◆ Exercise objective ◆
Of all the lines below, return only those starting with the line holding "- exists []. reflexivity." and going on through the line holding "v)) eqn:Nv; simpl.", exactly as written.

◆ Exercise inputs ◆

(** The rows are the pipeline on the orders in state, for some criteria. *)
Lemma run_view_of_orders (es : list Event) (s0 s : State) :
  reachable rt s0 ->
  (exists se f m,
     view rt s0
     = mkView (filteredOrders rt (elems (orders s0)) se f m)
              (totalRevenue (filteredOrders rt (elems (orders s0))
                                            se f m))) ->
  run rt es s0 = Some s ->
  exists se f m,
    view rt s
    = mkView (filteredOrders rt (elems (orders s)) se f m)
             (totalRevenue (filteredOrders rt (elems (orders s))
                                           se f m)).
Proof.
  revert s0; induction es as [|e es IH]; intros s0 R K H; simpl in H.
  - now injection H as <-.
  - destruct (step rt e s0) as [s1|] eqn:E; [|discriminate].
    apply (IH s1); [eapply reachable_step; eassumption| |assumption].
    destruct (step_store rt e s0 E) as (Ho & _).
    destruct e as [| |r res|v|v|v];
      try (rewrite (step_view_kept R E), Ho; [exact K|discriminate]).
    destruct (outcome_cases res) as [(data & -> & Eo)|(err & Fl & Eo)].
    + exists (search s0), (statusFilter s0), (minTotal s0).
      rewrite (step_view_loaded r data R E), Ho. reflexivity.
    + rewrite (step_view_kept R E), Ho.
      * simpl. rewrite Eo. exact K.
      * intros r' data' Eq. injection Eq as _ ->.
        destruct Fl as [Fl|Fl]; discriminate.
Qed.

(** X13. In every reachable state the rows on screen are the pipeline
    applied to the orders in state, for some criteria (those of the moment
    the orders arrived): every row is one of these orders, there are no
    more rows than orders counted in the heading, and the rows are
    arranged by descending timestamp. *)
Theorem rows_are_current_orders (s : State) :
  reachable rt s ->
  (exists se f m,
     visibleOrders (view rt s)
     = filteredOrders rt (elems (orders s)) se f m) /\
  (forall o, In o (visibleOrders (view rt s)) ->
             In o (elems (orders s))) /\
  List.length (visibleOrders (view rt s))
  <= List.length (elems (orders s)) /\
  StronglySorted newer_or_same (visibleOrders (view rt s)).
Proof.
  intros [es H].
  destruct (@run_view_of_orders es initial s) as (se & f & m & Hv).
  - exists []. reflexivity.
  - exists None, all, (Str ""). reflexivity.
  - exact H.
  - rewrite Hv. simpl.
    pose proof (filteredOrders_perm rt (elems (orders s)) se f m) as P.
    split; [now exists se, f, m|]. split; [|split].
    + intros o Ho. apply (Permutation_in _ P) in Ho.
      apply filter_In in Ho. tauto.
    + rewrite (Permutation_length P). apply filter_length_le.
    + apply filteredOrders_sorted.
Qed.

Lemma step_minTotalValid (e : Event) (s s' : State) :
  minTotalValid rt s -> step rt e s = Some s' -> minTotalValid rt s'.
Proof.
  intros V H. unfold step in H.
  destruct (handle rt e s) as [s1|] eqn:E; [|discriminate].
  injection H as <-.
  destruct (rerender_frame rt s1) as (_ & _ & _ & _ & _ & Hm).
  unfold minTotalValid. rewrite Hm. clear Hm.
  destruct e as [| |r res|v|v|v]; simpl in E.
  - destruct (mounted s); [discriminate|]. now injection E as <-.
  - destruct (mounted s); [|discriminate]. injection E as <-. now destruct s.
  - destruct (mounted s && awaiting r s); [|discriminate]. injection E as <-.
    destruct (settle_cases res) as [[data ->]|[err Fl]];
      [rewrite settle_success|rewrite (@settle_failure res err _ Fl)];
      now destruct s.
  - destruct (mounted s); [|discriminate]. injection E as <-. now destruct s.
  - destruct (mounted s); [|discriminate]. injection E as <-. now destruct s.
  - destruct (mounted s); [|discriminate]. injection E as <-.
    unfold handleMinTotalChange.
    destruct (String.eqb v "") eqn:Ev.
    + exists "". destruct s; simpl. split; [reflexivity|now left].
    + destruct (JsNumber.isNaN (StringToNumber rt v)) eqn:Nv; simpl.
      * exact V.
      * exists v. destruct s; simpl. split; [reflexivity|now right].
Qed.

(** X14. In every reachable state the minimum total is a text, either
    empty or one that [Number] does not turn into [NaN]: whenever the
    minimum constrains the rows, it is a number. *)
Theorem minTotal_is_empty_or_numeric (s : State) :
  reachable rt s ->
  (exists v, minTotal s = Str v /\
             (v = "" \/ JsNumber.isNaN (StringToNumber rt v) = false)) /\
  (minTotal_given (minTotal s) ->
   JsNumber.isNaN (Number rt (minTotal s)) = false).
Proof.
  intros [es H].
  assert (G : forall es s0 s, minTotalValid rt s0 ->
             run rt es s0 = Some s -> minTotalValid rt s).
  { clear es s H. induction es as [|e es IH]; intros s0 s V H; simpl in H.
    - now injection H as <-.
    - destruct (step rt e s0) as [s1|] eqn:E; [|discriminate].
      apply (IH s1); [|assumption]. eapply step_minTotalValid; eassumption. }
  assert (V : minTotalValid rt s).
  { apply (G es initial s); [|assumption]. exists "". split; [reflexivity|now left]. }
  split; [exact V|].
  destruct V as (v & -> & [->|Hv]); simpl; [congruence|now intros _].
Qed.

(** X15. A text that is not empty and that [Number] turns into [NaN] is
    refused by the minimum-total input: the state after the event is the
    state before it, minimum and rows included. *)
Theorem invalid_minTotal_is_ignored (v : string) (s : State) :
  reachable rt s -> mounted s = true ->
  v <> "" -> JsNumber.isNaN (StringToNumber rt v) = true ->
  step rt (ChangeMinTotal v) s = Some s.
Proof.
  intros R M Hv Hn. unfold step. simpl. rewrite M.
  unfold handleMinTotalChange.
  apply String.eqb_neq in Hv. rewrite Hv, Hn. simpl.
  now rewrite (rerender_fixpoint rt
                 (@reachable_mounted rt s R M)).
Qed.

End ViewExtras.

(** ** Sample runs of the further properties *)

Lemma loaded_reachable : reachable Sample.runtime Sample.loaded.
Proof.
  exists [Mount; Settle 0 (Sample.ok [Sample.alice; Sample.bob])].
  vm_compute. reflexivity.
Defined.

Lemma store_follows_settlements_witness :
  elems (orders Sample.afterFailure)
  = fold_left ordersAfter [Mount; Settle 0 (Rejected "boom")] [] /\
  error Sample.afterFailure
  = fold_left errorAfter [Mount; Settle 0 (Rejected "boom")] None /\
  console Sample.afterFailure
  = fold_left consoleAfter [Mount; Settle 0 (Rejected "boom")] [].
Proof.
  apply (@store_follows_settlements Sample.runtime
           [Mount; Settle 0 (Rejected "boom")] Sample.afterFailure).
  vm_compute. reflexivity.
Defined.

Lemma loading_implies_pending_witness : inflight Sample.firstLoad <> [].
Proof.
  apply (@loading_implies_pending Sample.runtime Sample.firstLoad).
  - exact firstLoad_reachable.
  - vm_compute. reflexivity.
Defined.

Lemma loading_drops_while_pending_witness :
  exists s',
    step Sample.runtime (Settle 0 (Rejected "boom")) Sample.twoLoads
    = Some s' /\
    loading s' = false /\ awaiting 1 s' = true.
Proof.
  apply (@loading_drops_while_pending Sample.runtime
           0 1 (Rejected "boom") "boom" Sample.twoLoads).
  - exact twoLoads_reachable.
  - vm_compute. reflexivity.
  - vm_compute. reflexivity.
  - discriminate.
  - left. reflexivity.
Defined.


Lemma view_fresh_after_load_witness :
  visibleOrders (view Sample.runtime Sample.loaded)
  = filteredOrders Sample.runtime [Sample.alice; Sample.bob]
                   (search Sample.firstLoad) (statusFilter Sample.firstLoad)
                   (minTotal Sample.firstLoad)
  /\
  shownRevenue (view Sample.runtime Sample.loaded)
  = totalRevenue
      (filteredOrders Sample.runtime [Sample.alice; Sample.bob]
                      (search Sample.firstLoad) (statusFilter Sample.firstLoad)
                      (minTotal Sample.firstLoad)).
Proof.
  apply (@view_fresh_after_load Sample.runtime
           0 [Sample.alice; Sample.bob] Sample.firstLoad Sample.loaded).
  - exact firstLoad_reachable.
  - vm_compute. reflexivity.
Defined.

Lemma view_changes_only_when_orders_arrive_witness :
  view Sample.runtime
       (rerender Sample.runtime
                 (setStatusFilter (only paid) Sample.loaded))
  = view Sample.runtime Sample.loaded.
Proof.
  apply (@view_changes_only_when_orders_arrive Sample.runtime
           (ChangeStatus (only paid)) Sample.loaded).
  - exact loaded_reachable.
  - vm_compute. reflexivity.
  - discriminate.
Defined.

Lemma rows_are_current_orders_witness :
  (exists se f m,
     visibleOrders (view Sample.runtime Sample.loaded)
     = filteredOrders Sample.runtime (elems (orders Sample.loaded))
                      se f m) /\
  (forall o, In o (visibleOrders (view Sample.runtime Sample.loaded)) ->
             In o (elems (orders Sample.loaded))) /\
  List.length (visibleOrders (view Sample.runtime Sample.loaded))
  <= List.length (elems (orders Sample.loaded)) /\
  StronglySorted newer_or_same
                 (visibleOrders (view Sample.runtime Sample.loaded)).
Proof.
  apply (@rows_are_current_orders Sample.runtime Sample.loaded).
  exact loaded_reachable.
Defined.

Lemma minTotal_is_empty_or_numeric_witness :
  (exists v, minTotal Sample.loaded = Str v /\
             (v = "" \/ JsNumber.isNaN (StringToNumber Sample.runtime v) = false)) /\
  (minTotal_given (minTotal Sample.loaded) ->
   JsNumber.isNaN (Number Sample.runtime (minTotal Sample.loaded))
   = false).
Proof.
  apply (@minTotal_is_empty_or_numeric Sample.runtime Sample.loaded).
  exact loaded_reachable.
Defined.

Lemma invalid_minTotal_is_ignored_witness :
  step Sample.runtime (ChangeMinTotal "abc") Sample.loaded
  = Some Sample.loaded.
Proof.
  apply (@invalid_minTotal_is_ignored Sample.runtime "abc" Sample.loaded).
  - exact loaded_reachable.
  - vm_compute. reflexivity.
  - discriminate.
  - vm_compute. reflexivity.
Defined.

◆ Solved problem ◆
  - exists []. reflexivity.
  - exists None, all, (Str ""). reflexivity.
  - exact H.
  - rewrite Hv. simpl.
    pose proof (filteredOrders_perm rt (elems (orders s)) se f m) as P.
    split; [now exists se, f, m|]. split; [|split].
    + intros o Ho. apply (Permutation_in _ P) in Ho.
      apply filter_In in Ho. tauto.
    + rewrite (Permutation_length P). apply filter_length_le.
    + apply filteredOrders_sorted.
Qed.

Lemma step_minTotalValid (e : Event) (s s' : State) :
  minTotalValid rt s -> step rt e s = Some s' -> minTotalValid rt s'.
Proof.
  intros V H. unfold step in H.
  destruct (handle rt e s) as [s1|] eqn:E; [|discriminate].
  injection H as <-.
  destruct (rerender_frame rt s1) as (_ & _ & _ & _ & _ & Hm).
  unfold minTotalValid. rewrite Hm. clear Hm.
  destruct e as [| |r res|v|v|v]; simpl in E.
  - destruct (mounted s); [discriminate|]. now injection E as <-.
  - destruct (mounted s); [|discriminate]. injection E as <-. now destruct s.
  - destruct (mounted s && awaiting r s); [|discriminate]. injection E as <-.
    destruct (settle_cases res) as [[data ->]|[err Fl]];
      [rewrite settle_success|rewrite (@settle_failure res err _ Fl)];
      now destruct s.
  - destruct (mounted s); [|discriminate]. injection E as <-. now destruct s.
  - destruct (mounted s); [|discriminate]. injection E as <-. now destruct s.
  - destruct (mounted s); [|discriminate]. injection E as <-.
    unfold handleMinTotalChange.
    destruct (String.eqb v "") eqn:Ev.
    + exists "". destruct s; simpl. split; [reflexivity|now left].
    + destruct (JsNumber.isNaN (StringToNumber rt v)) eqn:Nv; simpl.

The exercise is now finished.